22 November 2017 by Dr Jane Bingham
Christmas Trees galore and more!
Our beautiful Nordmann Fir and Fraser Fir Christmas trees have been grown in Scotland on The Black Isle and in Tayside. Our trees are displayed individually on stands to make it easy for you to choose your perfect tree. We can trim it if you wish, and net it ready for you to take home, help you to your car, or if your tree is too large, we can deliver it to your door.
We have plenty of other colourful seasonal plants to choose from, many of them in attractive containers, which make great gifts. Christmas tree stands, kindling and logs, sledges, snow shovels, salt and sand are also available under the Plant Area canopy.
• A ‘Tree of Paradise’ was used in old mystery plays to symbolise the Garden of Eden. Apples hung on it may be the origin of tree decorations.
• The first decorated Christmas tree was in Riga, Latvia in 1510.
• Martin Luther is credited with the idea of lights on Christmas trees. The 16th-century monk added candles to his tree to look like stars in a forest.
• Prince Albert, consort of Queen Victoria, made Christmas trees popular in Britain in the 1840s.
• Manufactured Christmas tree ornaments were first sold by Woolworths in 1880.
• The average growing time for a 6ft tall Christmas tree is 7 years, but it can take from 4 to 15 years. On average, 3 Christmas trees are planted to replace each 1 harvested.

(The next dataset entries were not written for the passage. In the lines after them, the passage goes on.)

(** * Tomb prototype: the movement and collision core

  A shallow embedding of the gameplay core of the game (settings.py,
  tilemap.py, objects.py, game.py, with the shop of shop.py and the level
  loader of utils.py) and the properties its specification states about
  it.

  Conventions of the embedding:
  - Python integers are [Z]; Python floats (the player position while it
    slides, the frame time [dt], the timers) are rationals [Q], the exact
    arithmetic that the floats approximate;
  - a Python call that can raise or loop returns an [outcome];
  - rendering, fonts and particles are left out, and the camera and the
    screen shake stand apart in the module [Camera]: no gameplay field
    depends on them.  The sounds are kept, as a log of the effects played,
    because they are the observable trace of a frame. *)

From Stdlib Require Import ZArith QArith Qround String Ascii List Bool Lia Lqa.
Import ListNotations.
Open Scope Z_scope.

(** ** settings.py *)

Module Settings.
Definition TILE_SIZE : Z := 32.
Definition MAX_LIVES : Z := 1.
Definition PLAYER_SPEED : Z := 1100.
Definition LEVELS : list string := ["level1"; "level2"; "level3"]%string.
Definition WINDOW_WIDTH : Z := 800.
Definition WINDOW_HEIGHT : Z := 600.
Definition GAME_SCALE : Q := 62 # 100.
Definition UI_HEIGHT : Z := 80.
Definition CAMERA_SMOOTHNESS : Z := 20.
(** [SKINS]: the key and the price of each skin (the file, the name and the
    description only serve the drawing). *)
Definition SKINS : list (string * Z) :=
  [("travel_boy", 0); ("agent", 5); ("cyclop", 10)]%string.
End Settings.
Import Settings.

(** ** Outcomes of Python code

  [Done v]: the call returns [v]; [Raised]: it raises (IndexError,
  ZeroDivisionError); [Timeout]: the model ran out of fuel, which stands
  for a loop that has not finished yet. *)

Inductive outcome (A : Type) : Type :=
| Done (v : A)
| Raised
| Timeout.
Arguments Done {A} v.
Arguments Raised {A}.
Arguments Timeout {A}.

Definition bind {A B} (m : outcome A) (k : A -> outcome B) : outcome B :=
match m with
| Done v => k v
| Raised => Raised
| Timeout => Timeout
end.

Declare Scope outcome_scope.
Delimit Scope outcome_scope with outcome.
Notation "x <- m ;; k" := (bind m (fun x => k))
(at level 61, m at next level, right associativity) : outcome_scope.

(** ** tilemap.py *)

Module TileMap.

Record t : Type := mk {
  level_data : list string;
  width : Z;
  height : Z
}.

(** [" " * n] *)
Fixpoint spaces (n : nat) : string :=
  match n with
  | O => EmptyString
  | S n' => String " "%char (spaces n')
  end.

(** [max(len(row) for row in rows)] over a non-empty list *)
Definition max_len (rows : list string) : nat :=
  fold_right (fun row m => Nat.max (String.length row) m) O rows.

(** The normalisation of one row in [__init__]. *)
Definition pad_row (w : nat) (row : string) : string :=
  if (String.length row <? w)%nat
  then (row ++ spaces (w - String.length row))%string
  else row.

(** [TileMap.__init__], from the rows [load_level] returned. *)
Definition init (rows : list string) : t :=
  match rows with
  | [] => mk [] 0 0
  | _ :: _ =>
      let w := max_len rows in
      mk (map (pad_row w) rows) (Z.of_nat w) (Z.of_nat (List.length rows))
  end.

(** [self.solid_tiles = {"#"}] *)
Definition solid_tiles : list ascii := ["#"%char].

Definition in_tiles (c : ascii) (s : list ascii) : bool :=
  existsb (Ascii.eqb c) s.

(** [self.level_data[y][x]] for indices already known to be
    non-negative: [None] is Python's IndexError. *)
Definition index (tm : t) (x y : Z) : option ascii :=
  match nth_error (level_data tm) (Z.to_nat y) with
  | Some row => String.get (Z.to_nat x) row
  | None => None
  end.

(** [get_tile] *)
Definition get_tile (tm : t) (x y : Z) : outcome ascii :=
  if (0 <=? y) && (y <? height tm) && (0 <=? x) && (x <? width tm)
  then match index tm x y with
       | Some c => Done c
       | None => Raised
       end
  else Done " "%char.

(** [is_solid] *)
Definition is_solid (tm : t) (x y : Z) : outcome bool :=
  if (x <? 0) || (y <? 0) || (x >=? width tm) || (y >=? height tm)
  then Done true
  else (c <- get_tile tm x y ;; Done (in_tiles c solid_tiles))%outcome.

(** [find_player_spawn]: the first "P" in row-major order, else (1, 1). *)
Fixpoint find_in_row (row : string) (x : Z) : option Z :=
  match row with
  | EmptyString => None
  | String ch rest =>
      if Ascii.eqb ch "P"%char then Some x else find_in_row rest (x + 1)
  end.

Fixpoint find_in_rows (rows : list string) (y : Z) : option (Z * Z) :=
  match rows with
  | [] => None
  | row :: rest =>
      match find_in_row row 0 with
      | Some x => Some (x, y)
      | None => find_in_rows rest (y + 1)
      end
  end.

Definition find_player_spawn (tm : t) : Z * Z :=
  match find_in_rows (level_data tm) 0 with
  | Some p => p
  | None => (1, 1)
  end.

(** The grid is rectangular: what [__init__] establishes. *)
Definition rectangular (tm : t) : Prop :=
  height tm = Z.of_nat (List.length (level_data tm)) /\
  Forall (fun row => Z.of_nat (String.length row) = width tm) (level_data tm).

Definition out_of_bounds (tm : t) (x y : Z) : Prop :=
  ~ (0 <= x < width tm /\ 0 <= y < height tm).

(** [self.connectable_tiles = {"#", "T"}] *)
Definition connectable_tiles : list ascii := ["#"%char; "T"%char].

• Poinsettias grow in Central America and can reach 5 metres tall.
• Botanically Poinsettias are called Euphorbia pulcherrima.
• In Mexico the Poinsettia is steeped in legend and is known as Flores de Noche Buena – Flower of the Holy Night or the Christmas Flower.
• American ambassador in Mexico, Joel Roberts Poinsett, brought Poinsettia cuttings to the USA in 1828. It was in honour of Poinsett that the plant was given the name ‘Poinsettia’.
National Poinsettia Day on Tuesday 12th December
Poinsettia Day marks the death of Joel Roberts Poinsett who died 12th December 1851.
• Holly has been used to decorate homes since the 9th century as it symbolizes everlasting life. The holly represents Christ’s crown of thorns and the berries his blood.
• Christmas wreaths’ are also known as ‘Christmas crowns’, ‘Advent crowns’ or ‘Advent wreaths’.
• The circular shape, with no beginning or end, represents eternity or life never ending.
• The traditional idea of a Christmas wreath being hung on the door started in the early 1900s.
Some far from romantic facts about Mistletoe:
• ‘Mistletoe’ is from the Anglo-Saxon word misteltan, which means “little dung twig” because the plant spreads through bird droppings.
• Mistletoe grows as a parasite on the branches of trees and shrubs.
During mild spells:
• Continue with the weeding.
• Dig over the veggie plot.
• Move and plant non-evergreen shrubs and trees.
• Prune non-evergreen shrubs and trees.
• Lift and divide herbaceous perennials.
• Check tree stakes, windbreaks, cloches and fleece coverings, making sure they are secure.
When the temperature plummets:
• Avoid walking on the lawn when it is frosty or covered with snow as this can easily damage the turf.
• Brush snow off conifers, box topiary and hedging.
• Cover spring bedding displays with fleece during very cold weather.
• Insulate outdoor taps and store drained hoses and watering attachments in a shed or garage if possible.